## What you have to do
Lines to return, exactly: from the line with "rewrite !toDigits_S. destruct" to the line with "destruct (val /" in the entries below, both included.

----- Data extract -----

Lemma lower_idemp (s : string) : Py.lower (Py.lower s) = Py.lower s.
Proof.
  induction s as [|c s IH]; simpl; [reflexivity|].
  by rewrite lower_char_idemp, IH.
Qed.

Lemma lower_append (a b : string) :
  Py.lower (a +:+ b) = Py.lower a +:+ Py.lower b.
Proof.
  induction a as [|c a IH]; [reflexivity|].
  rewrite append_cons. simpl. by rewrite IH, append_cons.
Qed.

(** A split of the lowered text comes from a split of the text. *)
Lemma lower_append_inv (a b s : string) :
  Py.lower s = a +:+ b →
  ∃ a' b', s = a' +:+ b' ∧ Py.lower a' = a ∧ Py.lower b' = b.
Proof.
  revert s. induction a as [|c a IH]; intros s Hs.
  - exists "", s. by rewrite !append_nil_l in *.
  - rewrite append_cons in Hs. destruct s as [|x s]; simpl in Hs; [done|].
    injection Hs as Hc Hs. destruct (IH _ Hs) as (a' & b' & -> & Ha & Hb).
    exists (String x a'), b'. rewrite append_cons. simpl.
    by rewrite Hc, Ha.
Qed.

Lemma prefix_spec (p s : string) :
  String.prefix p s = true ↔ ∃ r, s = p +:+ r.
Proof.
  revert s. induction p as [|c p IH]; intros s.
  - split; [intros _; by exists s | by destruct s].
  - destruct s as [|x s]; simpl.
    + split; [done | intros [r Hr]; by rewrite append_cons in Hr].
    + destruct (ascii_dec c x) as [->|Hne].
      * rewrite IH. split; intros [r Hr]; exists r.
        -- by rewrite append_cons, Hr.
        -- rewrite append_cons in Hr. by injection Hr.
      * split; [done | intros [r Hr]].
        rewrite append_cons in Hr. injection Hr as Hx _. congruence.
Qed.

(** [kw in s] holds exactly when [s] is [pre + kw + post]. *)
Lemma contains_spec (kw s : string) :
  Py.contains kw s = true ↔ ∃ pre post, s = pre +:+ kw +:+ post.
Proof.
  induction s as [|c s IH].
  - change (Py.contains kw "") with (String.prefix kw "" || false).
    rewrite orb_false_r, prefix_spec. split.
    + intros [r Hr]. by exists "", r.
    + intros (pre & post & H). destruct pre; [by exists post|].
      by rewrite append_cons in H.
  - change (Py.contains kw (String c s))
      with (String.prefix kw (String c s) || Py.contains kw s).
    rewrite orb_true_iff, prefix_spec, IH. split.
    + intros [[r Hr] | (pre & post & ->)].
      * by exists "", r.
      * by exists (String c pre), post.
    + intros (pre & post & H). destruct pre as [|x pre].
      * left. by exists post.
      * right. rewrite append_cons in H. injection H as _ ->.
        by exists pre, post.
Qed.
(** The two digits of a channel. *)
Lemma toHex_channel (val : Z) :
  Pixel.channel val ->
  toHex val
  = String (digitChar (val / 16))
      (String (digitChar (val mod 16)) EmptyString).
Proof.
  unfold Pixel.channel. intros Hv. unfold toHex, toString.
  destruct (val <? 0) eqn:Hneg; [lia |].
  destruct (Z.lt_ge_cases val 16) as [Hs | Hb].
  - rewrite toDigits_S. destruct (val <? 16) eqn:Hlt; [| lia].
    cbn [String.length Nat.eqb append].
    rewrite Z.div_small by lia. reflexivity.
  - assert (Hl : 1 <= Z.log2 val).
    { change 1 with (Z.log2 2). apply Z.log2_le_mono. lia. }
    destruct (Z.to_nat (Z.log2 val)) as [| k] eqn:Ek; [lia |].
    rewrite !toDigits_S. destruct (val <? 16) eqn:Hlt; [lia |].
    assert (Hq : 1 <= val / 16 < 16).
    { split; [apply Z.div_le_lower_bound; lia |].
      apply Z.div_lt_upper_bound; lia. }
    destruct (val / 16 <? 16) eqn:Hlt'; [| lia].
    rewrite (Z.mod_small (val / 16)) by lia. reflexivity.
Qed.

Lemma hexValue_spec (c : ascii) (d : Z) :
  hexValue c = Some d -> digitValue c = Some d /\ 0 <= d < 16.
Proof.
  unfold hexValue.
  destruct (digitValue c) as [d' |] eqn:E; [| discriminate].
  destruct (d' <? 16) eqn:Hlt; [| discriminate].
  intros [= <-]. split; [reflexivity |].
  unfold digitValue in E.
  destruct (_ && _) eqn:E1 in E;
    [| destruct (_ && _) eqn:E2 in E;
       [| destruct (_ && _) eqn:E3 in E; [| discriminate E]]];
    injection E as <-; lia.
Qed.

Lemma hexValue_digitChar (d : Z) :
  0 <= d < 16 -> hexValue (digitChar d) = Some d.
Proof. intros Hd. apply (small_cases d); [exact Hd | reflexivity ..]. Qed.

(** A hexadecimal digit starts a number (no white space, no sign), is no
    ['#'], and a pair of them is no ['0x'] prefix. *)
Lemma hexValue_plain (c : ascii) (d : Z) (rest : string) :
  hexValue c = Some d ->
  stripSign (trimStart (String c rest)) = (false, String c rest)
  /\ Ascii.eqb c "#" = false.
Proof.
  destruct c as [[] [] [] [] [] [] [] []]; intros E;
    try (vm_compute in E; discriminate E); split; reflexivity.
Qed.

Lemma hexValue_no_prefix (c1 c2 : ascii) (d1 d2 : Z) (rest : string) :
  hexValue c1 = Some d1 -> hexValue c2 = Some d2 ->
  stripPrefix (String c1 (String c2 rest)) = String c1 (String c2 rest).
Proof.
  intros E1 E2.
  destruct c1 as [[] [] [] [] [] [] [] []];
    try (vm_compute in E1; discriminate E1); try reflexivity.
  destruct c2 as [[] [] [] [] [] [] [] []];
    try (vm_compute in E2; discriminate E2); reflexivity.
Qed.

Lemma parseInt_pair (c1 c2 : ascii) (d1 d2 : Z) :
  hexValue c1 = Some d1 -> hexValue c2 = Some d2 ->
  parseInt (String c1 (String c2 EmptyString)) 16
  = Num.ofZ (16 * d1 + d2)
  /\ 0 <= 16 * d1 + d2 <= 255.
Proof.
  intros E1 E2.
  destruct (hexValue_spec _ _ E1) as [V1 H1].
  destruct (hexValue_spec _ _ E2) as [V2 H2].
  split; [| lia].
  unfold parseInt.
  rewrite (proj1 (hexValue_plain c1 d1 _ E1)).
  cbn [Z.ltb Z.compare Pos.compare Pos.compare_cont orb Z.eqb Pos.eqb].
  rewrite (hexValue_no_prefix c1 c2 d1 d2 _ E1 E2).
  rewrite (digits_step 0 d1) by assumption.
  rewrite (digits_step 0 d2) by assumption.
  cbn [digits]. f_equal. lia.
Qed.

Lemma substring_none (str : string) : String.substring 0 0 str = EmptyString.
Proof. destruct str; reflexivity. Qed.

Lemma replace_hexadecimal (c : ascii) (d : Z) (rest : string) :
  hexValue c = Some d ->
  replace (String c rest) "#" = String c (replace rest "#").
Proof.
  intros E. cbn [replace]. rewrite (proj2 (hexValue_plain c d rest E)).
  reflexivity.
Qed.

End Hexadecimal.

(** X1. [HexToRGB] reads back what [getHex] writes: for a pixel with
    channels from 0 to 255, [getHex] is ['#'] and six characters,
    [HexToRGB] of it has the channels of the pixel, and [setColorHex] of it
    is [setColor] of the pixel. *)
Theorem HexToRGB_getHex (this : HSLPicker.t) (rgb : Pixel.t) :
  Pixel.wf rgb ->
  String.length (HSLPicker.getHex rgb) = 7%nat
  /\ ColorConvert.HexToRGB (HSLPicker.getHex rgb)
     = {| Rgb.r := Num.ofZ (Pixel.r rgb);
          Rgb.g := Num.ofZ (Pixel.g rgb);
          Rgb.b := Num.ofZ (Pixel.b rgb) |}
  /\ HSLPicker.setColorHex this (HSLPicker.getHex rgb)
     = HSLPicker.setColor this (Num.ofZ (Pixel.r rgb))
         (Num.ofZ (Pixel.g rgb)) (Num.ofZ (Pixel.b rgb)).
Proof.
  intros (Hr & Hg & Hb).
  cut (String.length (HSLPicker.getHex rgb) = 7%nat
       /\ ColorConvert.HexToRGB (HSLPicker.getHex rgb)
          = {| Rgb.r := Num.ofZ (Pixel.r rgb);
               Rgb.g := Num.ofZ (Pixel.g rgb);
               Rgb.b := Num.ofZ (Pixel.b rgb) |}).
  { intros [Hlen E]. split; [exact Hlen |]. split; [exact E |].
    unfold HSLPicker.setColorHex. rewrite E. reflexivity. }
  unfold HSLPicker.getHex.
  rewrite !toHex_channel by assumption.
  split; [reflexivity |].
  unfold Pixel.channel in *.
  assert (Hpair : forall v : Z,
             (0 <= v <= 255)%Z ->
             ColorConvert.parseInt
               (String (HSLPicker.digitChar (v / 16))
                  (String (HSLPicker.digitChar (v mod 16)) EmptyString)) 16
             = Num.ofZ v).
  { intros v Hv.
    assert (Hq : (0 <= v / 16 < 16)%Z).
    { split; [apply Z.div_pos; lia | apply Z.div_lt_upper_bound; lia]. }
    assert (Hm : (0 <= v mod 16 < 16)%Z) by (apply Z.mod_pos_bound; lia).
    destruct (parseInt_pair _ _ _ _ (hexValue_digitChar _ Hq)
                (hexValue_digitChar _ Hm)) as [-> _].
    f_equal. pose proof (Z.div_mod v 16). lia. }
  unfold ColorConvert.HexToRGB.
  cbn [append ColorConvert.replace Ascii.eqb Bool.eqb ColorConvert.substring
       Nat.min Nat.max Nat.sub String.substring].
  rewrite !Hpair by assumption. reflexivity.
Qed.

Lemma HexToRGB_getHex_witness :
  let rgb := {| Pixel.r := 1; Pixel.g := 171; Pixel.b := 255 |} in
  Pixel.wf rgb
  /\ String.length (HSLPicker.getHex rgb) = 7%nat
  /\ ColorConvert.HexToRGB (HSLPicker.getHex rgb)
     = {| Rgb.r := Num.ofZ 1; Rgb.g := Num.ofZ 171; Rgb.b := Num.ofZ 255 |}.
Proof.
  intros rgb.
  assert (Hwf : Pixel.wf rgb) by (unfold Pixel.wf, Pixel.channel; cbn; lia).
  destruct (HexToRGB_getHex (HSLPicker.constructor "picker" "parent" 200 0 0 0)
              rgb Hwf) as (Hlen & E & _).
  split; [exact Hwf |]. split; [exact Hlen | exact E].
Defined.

-----

## Solution to the exercise
    rewrite !toDigits_S. destruct (val <? 16) eqn:Hlt; [lia |].
    assert (Hq : 1 <= val / 16 < 16).
    { split; [apply Z.div_le_lower_bound; lia |].
      apply Z.div_lt_upper_bound; lia. }
    destruct (val / 16 <? 16) eqn:Hlt'; [| lia].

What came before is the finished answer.